When 2 reps can be completed for a few sets, this is circa-max, or nearmaximal, efforts. Only in special exercise is more than 1 rep preferred. At Westside, maximal effort is meant to mean the most weight lifted for 1 rep, hopefully a new personal record, but at least the most that can be lifted depending on your level of preparedness. This is the Bulgarian max effort system. I prefer a 1-rep max, hopefully exceeding an all-time max. This aids in reassuring your mental and emotional state, proving that you are stronger. Just like a contest. Try a weight around 90% and a weight just below or a small personal record then a third lift for a new personal record and a small second personal record. This is exactly like a power contest.

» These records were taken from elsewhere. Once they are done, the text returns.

(** When neither neighbour is free, [krealloc] returns a pointer four bytes
    into the new body, and copies from four bytes into the old one: at the
    pointer it returns, byte [i] is what byte [i + 4] was. *)
Theorem krealloc_shift h r1 sz l2 size :
  let bs := rev r1 ++ (sz, true) :: l2 in
  heap_ok h bs → aligned bs →
  match l2 with (_, false) :: _ => False | _ => True end →
  match r1 with (_, false) :: _ => False | _ => True end →
  size mod 8 = 0 → sz + 8 ≤ size → size < 2 ^ 63 →
  let p := HEAP_START h + span (rev r1) + HEADER_SIZE in
  match alloc_blocks size bs with
  | None => krealloc h p size = Done (NULL, h)
  | Some (bs', off) => ∃ h',
      krealloc h p size = Done (HEAP_START h + off + HEADER_SIZE, h') ∧
      (∀ i, 0 ≤ i < sz - 4 →
        ld8 (heap_mem h') (HEAP_START h + off + HEADER_SIZE + i) = ld8 (heap_mem h) (p + 4 + i))
  end.
Proof.
  intros bs Hok Hal Hnext Hprev Hs8 Hgrow Hs64 p. set (b := HEAP_START h + span (rev r1)) in p.
  pose proof (block_bounds _ _ _ _ Hok) as (? & ? & Hsz & _ & Hb & Hend). cbn [fst] in *. fold b in Hb, Hend.
  pose proof (krealloc_moves h r1 sz l2 size Hok Hnext Hprev ltac:(dlia) ltac:(lia)) as Hkr. cbv zeta in Hkr.
  fold b in Hkr. change (b + HEADER_SIZE) with p in Hkr. rewrite Hkr. clear Hkr.
  pose proof (kalloc_result h bs size Hok Hal ltac:(lia) Hs8) as Hr.
  destruct (alloc_blocks size bs) as [[bs' off]|]; [|by rewrite Hr].
  destruct Hr as (k1 & fz & k2 & m1 & Heq & -> & -> & Hfz & _ & Hk & Hok1 & Hout & _).
  rewrite Hk. do_bind. set (q := HEAP_START h + (span k1 + 4)) in *.
  pose proof (block_bounds h k1 (fz, false) k2 ltac:(by rewrite <-Heq)) as (? & ? & Hfzr & _ & Hq & _). cbn [fst] in Hfzr.
  rewrite (proj2 (Z.eqb_neq q NULL)) by (unfold q, NULL; lia).
  set (m2 := memmove m1 (q + HEADER_SIZE) (p + HEADER_SIZE) (Z.to_nat sz)).
  unfold heap_memmove. cbn [heap_mem set_heap_mem].
  change (set_heap_mem (set_heap_mem h m1) _) with (set_heap_mem h m2).
  assert (Hok2 : heap_ok (set_heap_mem h m2) (k1 ++ split_blocks size fz ++ k2)).
  { unfold split_blocks in Hok1 |- *. destruct (Z.eqb_spec size fz); [lia|].
    apply (body_write _ _ _ _ _ m2 Hok1). cbn [set_heap_mem heap_mem HEAP_START].
    eapply same_outside_mono; [apply memmove_outside|unfold q, HEADER_SIZE; lia|unfold q, HEADER_SIZE; lia]. }
  destruct (kfree_keeps_new _ _ _ _ r1 sz l2 _ Heq Hfz Hok2) as (m' & Hf & Hbody).
  cbn [set_heap_mem HEAP_START heap_mem] in Hf, Hbody. fold q in Hbody. fold b in Hf.
  change (b + 4) with p in Hf. change (set_heap_mem _ m2) with (set_heap_mem h m2) in Hf.
  eexists. split; [rewrite Hf; unfold q, HEADER_SIZE; by f_equal|].
  cbn [set_heap_mem heap_mem]. intros i Hi. rewrite Hbody by (unfold q, HEADER_SIZE; lia).
  unfold m2. rewrite ld8_memmove. unfold HEADER_SIZE, q.
  rewrite (proj2 (Z.leb_le _ _)), (proj2 (Z.ltb_lt _ _)) by lia. cbn [andb].
  replace (p + 4 + (HEAP_START h + (span k1 + 4) + 4 + i - (HEAP_START h + (span k1 + 4) + 4)))
    with (p + 4 + i) by lia.
  apply Hout.
  assert (Hin : in_body (HEAP_START h) (k1 ++ (fz, false) :: k2) (p + 4 + i)).
  { rewrite <-Heq. unfold bs. rewrite in_body_app. right. cbn [in_body]. left. split; [done|].
    unfold p, b, HEADER_SIZE. lia. }
  pose proof (in_body_free (heap_mem h) _ _ _ _ _ ltac:(rewrite <-Heq; apply (heap_layout _ _ Hok)) Hin).
  lia.
Qed.

(** *** The heap and physical memory *)

(** The size mask keeps 16 bits but the lowest. *)
Lemma truncated_size v : v mod 2 = 0 → Z.land v SIZE_MASK = v mod 0x10000.
Proof.
  intros Hv. unfold SIZE_MASK. change 0xFFFE with (Z.land (Z.ones 16) (Z.lnot (Z.ones 1))).
  rewrite Z.land_assoc, Z.land_ones, (land_lnot_ones _ 1) by lia. change (2 ^ 16) with 0x10000. dlia.
Qed.

Lemma higher_lower m : higher_half (lower_half m) = m.
Proof. unfold higher_half, lower_half. apply (shift_mem_cancel (- KERNEL_DATA)). Qed.

Lemma lower_higher m : lower_half (higher_half m) = m.
Proof. apply shift_mem_cancel. Qed.

Lemma ld8_higher_half m a : ld8 (higher_half m) (a + KERNEL_DATA) = ld8 m a.
Proof. unfold higher_half. rewrite ld8_shift_mem. f_equal. lia. Qed.

(** A change of the heap's memory inside [lo, hi), in physical memory. *)
Lemma lower_half_outside lo hi m m' :
  same_outside lo hi (higher_half m) m' →
  same_outside (lo - KERNEL_DATA) (hi - KERNEL_DATA) m (lower_half m').
Proof.
  intros Hm a Ha. unfold lower_half. rewrite ld8_shift_mem, Hm by lia.
  unfold higher_half. rewrite ld8_shift_mem. f_equal. lia.
Qed.

(** What [init_heap] leaves of the frames [AllocContiguous] found. *)
Record heap_placed (w : pmm) (frame heap_size : Z) (h : heap) (w' : pmm) : Prop := {
  hp_start : HEAP_START h = frame + KERNEL_DATA;
  hp_size : HEAP_SIZE h = heap_size;
  hp_header : load h (HEAP_START h) = heap_size - 8;
  hp_footer : load h (HEAP_START h + heap_size - 4) = heap_size - 8;
  hp_map : w' = set_pmm_mem w (lower_half (heap_mem h));
  hp_mem : same_outside frame (frame + heap_size) (pmm_mem w) (pmm_mem w');
}.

My 25 years of data on max effort training shows more lifts of 90-100% plus lead to injury or overtraining. You have all read about maximal effort training in texts like Science and Practice of Strength Training, but remember, they are referring to Olympic lifting. The time under tension is much less than the power lifts. Also the power lifts are much heavier, leading to much higher training volume. If you want to increase your rate of force development, jump, bound, or try plyometrics. Our job as powerlifters is to lift as heavy a weight as possible.  

I would like to acknowledge the research of Rach (1956), Henry (1960), and Whitely. The role of strength becomes more important as the load increases. An increase in strength has no effect on speed of movement if the external resistance is small (M. Siff, Supertraining). This simply means you must train at a high percent of a 1-rep max most of the time. That is why approximately 50% of your volume must be between 75% and 85% of 1-rep max. A. D. Ermakov and N. S. Atanasov’s data in 1975 (Managing the Training of the Weight Lifter) showed that only about 19% of the barbell training was less than 70%. These relative loads should be higher because the power lifts are somewhat slower to complete. As far back as 1938 Hill’s equation was most widely used to explain this phenomenon. Also refer to Perrine and Edgerton’s 1978 research. The last 25 years of research at Westside, which has developed over 80 Elite lifters, has benefitted from the knowledge of Dr. G. Sanger, Dr. T. Paulucci, Dr. S. White, Dr. B. Whittaker, Dr. M. Liggett, Dr. Akita, a calculus professor, Dr. Joe Dellaquila, a physics professor, and Doug Ebert, a engineer from Virginia. Doug Heath and Matt Dimel were our first world record holders in the bench and squat, respectively. I thank Dave Tate, Chuck Vogelpohl, George Halbert, and many more for constructing our current system. I also thank my good tattooed friend Jim Wendler, who pointed out the fact that Westside does have a special attitude, and also a special aptitude for training.